> ASSIGNMENT
Nothing but the lines from the one containing "repeat (destruct (b" through the end of the data should be output, each reproduced exactly.
=== Begin Enclosure ===
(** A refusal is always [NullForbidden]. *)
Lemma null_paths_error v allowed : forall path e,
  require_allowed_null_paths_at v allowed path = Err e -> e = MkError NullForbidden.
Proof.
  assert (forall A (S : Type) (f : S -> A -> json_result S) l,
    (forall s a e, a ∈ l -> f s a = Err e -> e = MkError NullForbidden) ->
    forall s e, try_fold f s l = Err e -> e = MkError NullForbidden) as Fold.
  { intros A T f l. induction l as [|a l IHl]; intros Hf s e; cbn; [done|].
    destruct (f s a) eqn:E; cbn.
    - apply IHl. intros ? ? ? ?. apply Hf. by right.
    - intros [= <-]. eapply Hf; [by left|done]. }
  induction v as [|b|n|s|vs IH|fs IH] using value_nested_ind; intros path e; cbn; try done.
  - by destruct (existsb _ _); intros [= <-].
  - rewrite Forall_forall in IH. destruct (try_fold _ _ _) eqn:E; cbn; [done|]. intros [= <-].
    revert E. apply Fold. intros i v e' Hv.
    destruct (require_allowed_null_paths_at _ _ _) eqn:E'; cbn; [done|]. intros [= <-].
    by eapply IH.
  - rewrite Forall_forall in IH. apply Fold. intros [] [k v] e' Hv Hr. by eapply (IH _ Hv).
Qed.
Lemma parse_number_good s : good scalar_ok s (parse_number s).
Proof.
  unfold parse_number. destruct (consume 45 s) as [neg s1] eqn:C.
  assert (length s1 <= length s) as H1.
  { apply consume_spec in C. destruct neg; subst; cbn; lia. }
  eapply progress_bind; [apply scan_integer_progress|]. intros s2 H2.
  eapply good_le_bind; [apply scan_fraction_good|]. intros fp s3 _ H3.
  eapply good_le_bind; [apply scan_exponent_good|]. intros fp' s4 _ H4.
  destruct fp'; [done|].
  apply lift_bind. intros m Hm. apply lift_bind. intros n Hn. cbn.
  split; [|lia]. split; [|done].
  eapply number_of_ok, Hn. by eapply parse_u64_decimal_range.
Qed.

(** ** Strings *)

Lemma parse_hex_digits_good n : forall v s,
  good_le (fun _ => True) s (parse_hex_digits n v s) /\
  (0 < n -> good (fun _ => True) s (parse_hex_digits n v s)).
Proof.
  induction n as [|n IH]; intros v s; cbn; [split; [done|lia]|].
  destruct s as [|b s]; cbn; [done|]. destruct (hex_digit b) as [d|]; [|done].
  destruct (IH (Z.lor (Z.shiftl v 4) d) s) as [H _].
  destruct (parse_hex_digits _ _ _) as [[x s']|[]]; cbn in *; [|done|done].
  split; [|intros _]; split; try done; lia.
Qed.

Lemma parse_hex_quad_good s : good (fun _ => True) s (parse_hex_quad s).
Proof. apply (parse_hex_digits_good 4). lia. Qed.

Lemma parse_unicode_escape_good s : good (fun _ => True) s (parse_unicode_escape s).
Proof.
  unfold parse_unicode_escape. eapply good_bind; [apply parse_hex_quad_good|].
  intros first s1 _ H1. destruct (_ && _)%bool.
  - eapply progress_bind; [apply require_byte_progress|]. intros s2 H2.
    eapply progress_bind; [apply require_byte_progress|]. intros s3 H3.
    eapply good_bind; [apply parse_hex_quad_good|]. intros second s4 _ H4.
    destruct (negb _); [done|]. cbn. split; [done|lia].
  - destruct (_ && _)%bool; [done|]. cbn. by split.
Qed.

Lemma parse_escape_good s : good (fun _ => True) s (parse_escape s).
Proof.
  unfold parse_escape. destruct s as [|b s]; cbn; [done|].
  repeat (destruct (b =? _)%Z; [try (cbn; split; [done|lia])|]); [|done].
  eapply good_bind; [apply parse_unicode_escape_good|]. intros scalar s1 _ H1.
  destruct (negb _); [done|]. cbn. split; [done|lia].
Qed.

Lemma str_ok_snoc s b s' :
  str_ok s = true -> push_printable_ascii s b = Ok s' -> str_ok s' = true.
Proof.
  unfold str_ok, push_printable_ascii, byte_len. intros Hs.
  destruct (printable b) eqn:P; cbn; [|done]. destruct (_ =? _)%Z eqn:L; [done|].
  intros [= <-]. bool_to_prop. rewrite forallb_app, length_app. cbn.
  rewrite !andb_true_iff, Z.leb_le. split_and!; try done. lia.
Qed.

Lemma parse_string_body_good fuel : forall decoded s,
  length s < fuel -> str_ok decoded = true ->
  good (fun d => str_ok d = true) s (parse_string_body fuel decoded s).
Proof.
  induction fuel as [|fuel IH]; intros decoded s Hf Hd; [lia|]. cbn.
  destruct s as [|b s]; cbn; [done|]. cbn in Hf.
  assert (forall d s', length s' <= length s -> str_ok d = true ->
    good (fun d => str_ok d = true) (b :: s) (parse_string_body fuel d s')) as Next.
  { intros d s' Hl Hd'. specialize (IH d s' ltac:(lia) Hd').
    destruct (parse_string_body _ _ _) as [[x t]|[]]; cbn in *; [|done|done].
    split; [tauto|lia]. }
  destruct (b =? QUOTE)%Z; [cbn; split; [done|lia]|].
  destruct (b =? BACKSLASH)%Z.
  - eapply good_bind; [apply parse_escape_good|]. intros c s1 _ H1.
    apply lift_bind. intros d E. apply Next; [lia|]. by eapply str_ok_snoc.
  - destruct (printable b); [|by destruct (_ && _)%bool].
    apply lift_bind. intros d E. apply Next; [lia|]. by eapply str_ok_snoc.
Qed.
=== End Enclosure ===
> RESPONSE TO THIS TASK
  repeat (destruct (b =? _)%Z; [try (cbn; split; [done|lia])|]); [|done].
  eapply good_bind; [apply parse_unicode_escape_good|]. intros scalar s1 _ H1.
  destruct (negb _); [done|]. cbn. split; [done|lia].
Qed.

Lemma str_ok_snoc s b s' :
  str_ok s = true -> push_printable_ascii s b = Ok s' -> str_ok s' = true.
Proof.
  unfold str_ok, push_printable_ascii, byte_len. intros Hs.
  destruct (printable b) eqn:P; cbn; [|done]. destruct (_ =? _)%Z eqn:L; [done|].
  intros [= <-]. bool_to_prop. rewrite forallb_app, length_app. cbn.
  rewrite !andb_true_iff, Z.leb_le. split_and!; try done. lia.
Qed.

Lemma parse_string_body_good fuel : forall decoded s,
  length s < fuel -> str_ok decoded = true ->
  good (fun d => str_ok d = true) s (parse_string_body fuel decoded s).
Proof.
  induction fuel as [|fuel IH]; intros decoded s Hf Hd; [lia|]. cbn.
  destruct s as [|b s]; cbn; [done|]. cbn in Hf.
  assert (forall d s', length s' <= length s -> str_ok d = true ->
    good (fun d => str_ok d = true) (b :: s) (parse_string_body fuel d s')) as Next.
  { intros d s' Hl Hd'. specialize (IH d s' ltac:(lia) Hd').
    destruct (parse_string_body _ _ _) as [[x t]|[]]; cbn in *; [|done|done].
    split; [tauto|lia]. }
  destruct (b =? QUOTE)%Z; [cbn; split; [done|lia]|].
  destruct (b =? BACKSLASH)%Z.
  - eapply good_bind; [apply parse_escape_good|]. intros c s1 _ H1.
    apply lift_bind. intros d E. apply Next; [lia|]. by eapply str_ok_snoc.
  - destruct (printable b); [|by destruct (_ && _)%bool].
    apply lift_bind. intros d E. apply Next; [lia|]. by eapply str_ok_snoc.
Qed.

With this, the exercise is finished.